◆ EXERCISE ◆
For the entries below, the expected answer is the line with "(** * GitGrade", the line with "[parseRepoUrl], [fetchMetrics] (with", and every line between them, exactly as written, and nothing more.

◆ RECORDS SHOWN ◆
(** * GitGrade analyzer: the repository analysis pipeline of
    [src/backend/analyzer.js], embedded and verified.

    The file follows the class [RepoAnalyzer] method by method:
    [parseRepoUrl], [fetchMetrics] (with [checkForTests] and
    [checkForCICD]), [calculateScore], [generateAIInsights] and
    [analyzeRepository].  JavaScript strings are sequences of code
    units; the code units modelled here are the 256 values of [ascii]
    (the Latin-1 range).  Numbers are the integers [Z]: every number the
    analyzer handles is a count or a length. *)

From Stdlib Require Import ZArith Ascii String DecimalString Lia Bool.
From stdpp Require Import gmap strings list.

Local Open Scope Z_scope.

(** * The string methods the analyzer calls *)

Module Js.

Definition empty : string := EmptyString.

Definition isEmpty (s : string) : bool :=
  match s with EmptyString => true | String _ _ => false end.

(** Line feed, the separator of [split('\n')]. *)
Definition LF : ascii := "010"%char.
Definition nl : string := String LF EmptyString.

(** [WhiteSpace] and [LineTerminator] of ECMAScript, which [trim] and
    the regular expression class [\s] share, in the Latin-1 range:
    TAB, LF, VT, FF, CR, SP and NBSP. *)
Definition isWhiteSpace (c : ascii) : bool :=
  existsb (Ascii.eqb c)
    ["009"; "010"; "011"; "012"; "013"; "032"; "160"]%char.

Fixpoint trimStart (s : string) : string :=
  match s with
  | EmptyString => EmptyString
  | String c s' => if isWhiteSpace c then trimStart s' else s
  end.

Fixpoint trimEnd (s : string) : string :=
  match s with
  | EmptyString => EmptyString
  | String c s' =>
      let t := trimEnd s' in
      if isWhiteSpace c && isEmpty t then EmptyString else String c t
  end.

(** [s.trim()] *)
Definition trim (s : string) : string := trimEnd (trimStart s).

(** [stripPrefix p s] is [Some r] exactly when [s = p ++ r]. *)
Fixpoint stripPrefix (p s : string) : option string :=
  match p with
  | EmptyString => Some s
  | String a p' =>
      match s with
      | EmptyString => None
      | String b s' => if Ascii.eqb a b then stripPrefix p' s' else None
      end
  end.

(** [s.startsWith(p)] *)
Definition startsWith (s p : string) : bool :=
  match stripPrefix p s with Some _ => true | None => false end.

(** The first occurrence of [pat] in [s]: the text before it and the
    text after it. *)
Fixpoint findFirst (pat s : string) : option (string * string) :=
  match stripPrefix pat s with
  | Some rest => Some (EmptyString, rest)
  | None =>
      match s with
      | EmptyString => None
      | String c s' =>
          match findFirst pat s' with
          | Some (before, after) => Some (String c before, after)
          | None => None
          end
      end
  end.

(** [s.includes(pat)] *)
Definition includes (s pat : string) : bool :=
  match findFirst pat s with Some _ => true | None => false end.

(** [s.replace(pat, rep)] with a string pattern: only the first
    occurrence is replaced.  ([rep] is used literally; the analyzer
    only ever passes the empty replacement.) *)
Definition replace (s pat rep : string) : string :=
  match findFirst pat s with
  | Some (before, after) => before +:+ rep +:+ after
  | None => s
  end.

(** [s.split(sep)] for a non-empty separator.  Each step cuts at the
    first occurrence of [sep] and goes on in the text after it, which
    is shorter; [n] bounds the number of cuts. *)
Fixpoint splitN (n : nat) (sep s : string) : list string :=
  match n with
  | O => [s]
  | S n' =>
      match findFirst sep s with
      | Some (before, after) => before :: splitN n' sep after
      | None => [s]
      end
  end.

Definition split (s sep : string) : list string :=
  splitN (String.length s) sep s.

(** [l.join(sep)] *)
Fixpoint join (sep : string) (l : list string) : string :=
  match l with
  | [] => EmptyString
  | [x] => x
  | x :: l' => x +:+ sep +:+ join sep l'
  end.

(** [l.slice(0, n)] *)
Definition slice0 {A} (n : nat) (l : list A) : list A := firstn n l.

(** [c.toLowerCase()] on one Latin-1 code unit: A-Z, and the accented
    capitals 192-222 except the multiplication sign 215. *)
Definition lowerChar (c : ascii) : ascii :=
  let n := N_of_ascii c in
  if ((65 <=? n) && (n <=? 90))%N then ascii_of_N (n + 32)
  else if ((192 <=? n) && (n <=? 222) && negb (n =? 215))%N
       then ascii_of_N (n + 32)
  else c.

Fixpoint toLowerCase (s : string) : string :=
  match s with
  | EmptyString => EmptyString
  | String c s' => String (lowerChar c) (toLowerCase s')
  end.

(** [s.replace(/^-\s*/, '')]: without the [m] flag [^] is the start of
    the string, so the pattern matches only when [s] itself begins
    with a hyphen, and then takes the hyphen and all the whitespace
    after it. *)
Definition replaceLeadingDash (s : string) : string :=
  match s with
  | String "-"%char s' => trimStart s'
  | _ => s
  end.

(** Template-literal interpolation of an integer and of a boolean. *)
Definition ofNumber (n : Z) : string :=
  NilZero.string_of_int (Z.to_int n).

---

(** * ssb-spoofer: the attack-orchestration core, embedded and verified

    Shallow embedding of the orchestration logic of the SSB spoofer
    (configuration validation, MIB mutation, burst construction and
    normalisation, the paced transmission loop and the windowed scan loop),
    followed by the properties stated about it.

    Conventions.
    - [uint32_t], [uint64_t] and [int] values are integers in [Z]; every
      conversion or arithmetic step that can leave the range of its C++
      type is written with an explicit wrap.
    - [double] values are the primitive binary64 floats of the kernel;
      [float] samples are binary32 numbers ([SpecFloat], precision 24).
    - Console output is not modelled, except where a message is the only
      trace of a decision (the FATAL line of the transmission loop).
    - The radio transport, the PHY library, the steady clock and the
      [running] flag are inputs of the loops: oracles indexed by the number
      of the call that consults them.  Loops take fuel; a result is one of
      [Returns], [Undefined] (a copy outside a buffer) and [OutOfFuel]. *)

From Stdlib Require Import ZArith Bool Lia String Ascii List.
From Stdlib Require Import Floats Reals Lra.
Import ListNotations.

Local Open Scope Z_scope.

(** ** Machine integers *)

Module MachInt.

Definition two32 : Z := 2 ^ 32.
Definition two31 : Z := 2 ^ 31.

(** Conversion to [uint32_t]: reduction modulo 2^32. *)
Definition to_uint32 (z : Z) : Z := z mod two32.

* * *

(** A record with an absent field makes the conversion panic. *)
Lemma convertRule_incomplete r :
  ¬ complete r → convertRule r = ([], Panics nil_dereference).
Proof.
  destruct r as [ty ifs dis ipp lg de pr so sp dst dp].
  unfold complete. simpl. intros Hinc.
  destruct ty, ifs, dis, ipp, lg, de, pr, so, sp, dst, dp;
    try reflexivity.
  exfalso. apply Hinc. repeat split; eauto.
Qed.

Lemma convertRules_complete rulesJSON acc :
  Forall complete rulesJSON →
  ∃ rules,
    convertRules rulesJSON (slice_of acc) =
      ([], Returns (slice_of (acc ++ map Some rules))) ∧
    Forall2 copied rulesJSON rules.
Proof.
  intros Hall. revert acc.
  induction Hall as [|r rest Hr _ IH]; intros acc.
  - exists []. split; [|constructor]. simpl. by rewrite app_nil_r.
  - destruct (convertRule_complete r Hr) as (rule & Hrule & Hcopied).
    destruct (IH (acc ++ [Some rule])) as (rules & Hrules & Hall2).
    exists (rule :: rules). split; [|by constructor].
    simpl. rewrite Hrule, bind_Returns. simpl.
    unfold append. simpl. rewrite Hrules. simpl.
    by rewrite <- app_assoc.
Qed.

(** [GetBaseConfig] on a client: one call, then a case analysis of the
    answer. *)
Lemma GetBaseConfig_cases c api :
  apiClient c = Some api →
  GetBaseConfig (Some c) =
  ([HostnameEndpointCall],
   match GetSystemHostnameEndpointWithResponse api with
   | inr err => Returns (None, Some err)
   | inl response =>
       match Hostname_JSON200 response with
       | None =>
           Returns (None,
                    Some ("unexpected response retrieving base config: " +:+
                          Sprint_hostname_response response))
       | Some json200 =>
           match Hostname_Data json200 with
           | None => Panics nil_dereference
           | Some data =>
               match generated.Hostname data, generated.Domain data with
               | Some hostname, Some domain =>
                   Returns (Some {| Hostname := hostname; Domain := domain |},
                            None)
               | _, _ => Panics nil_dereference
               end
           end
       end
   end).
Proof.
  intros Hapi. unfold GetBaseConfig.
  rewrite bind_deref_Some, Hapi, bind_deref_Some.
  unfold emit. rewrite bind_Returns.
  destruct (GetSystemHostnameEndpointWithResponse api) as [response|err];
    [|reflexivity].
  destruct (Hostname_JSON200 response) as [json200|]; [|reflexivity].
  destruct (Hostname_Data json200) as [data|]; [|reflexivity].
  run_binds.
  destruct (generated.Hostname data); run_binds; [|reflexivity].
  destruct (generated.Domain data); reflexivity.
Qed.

◆ WRITTEN SOLUTION ◆
(** * GitGrade analyzer: the repository analysis pipeline of
    [src/backend/analyzer.js], embedded and verified.

    The file follows the class [RepoAnalyzer] method by method:
    [parseRepoUrl], [fetchMetrics] (with [checkForTests] and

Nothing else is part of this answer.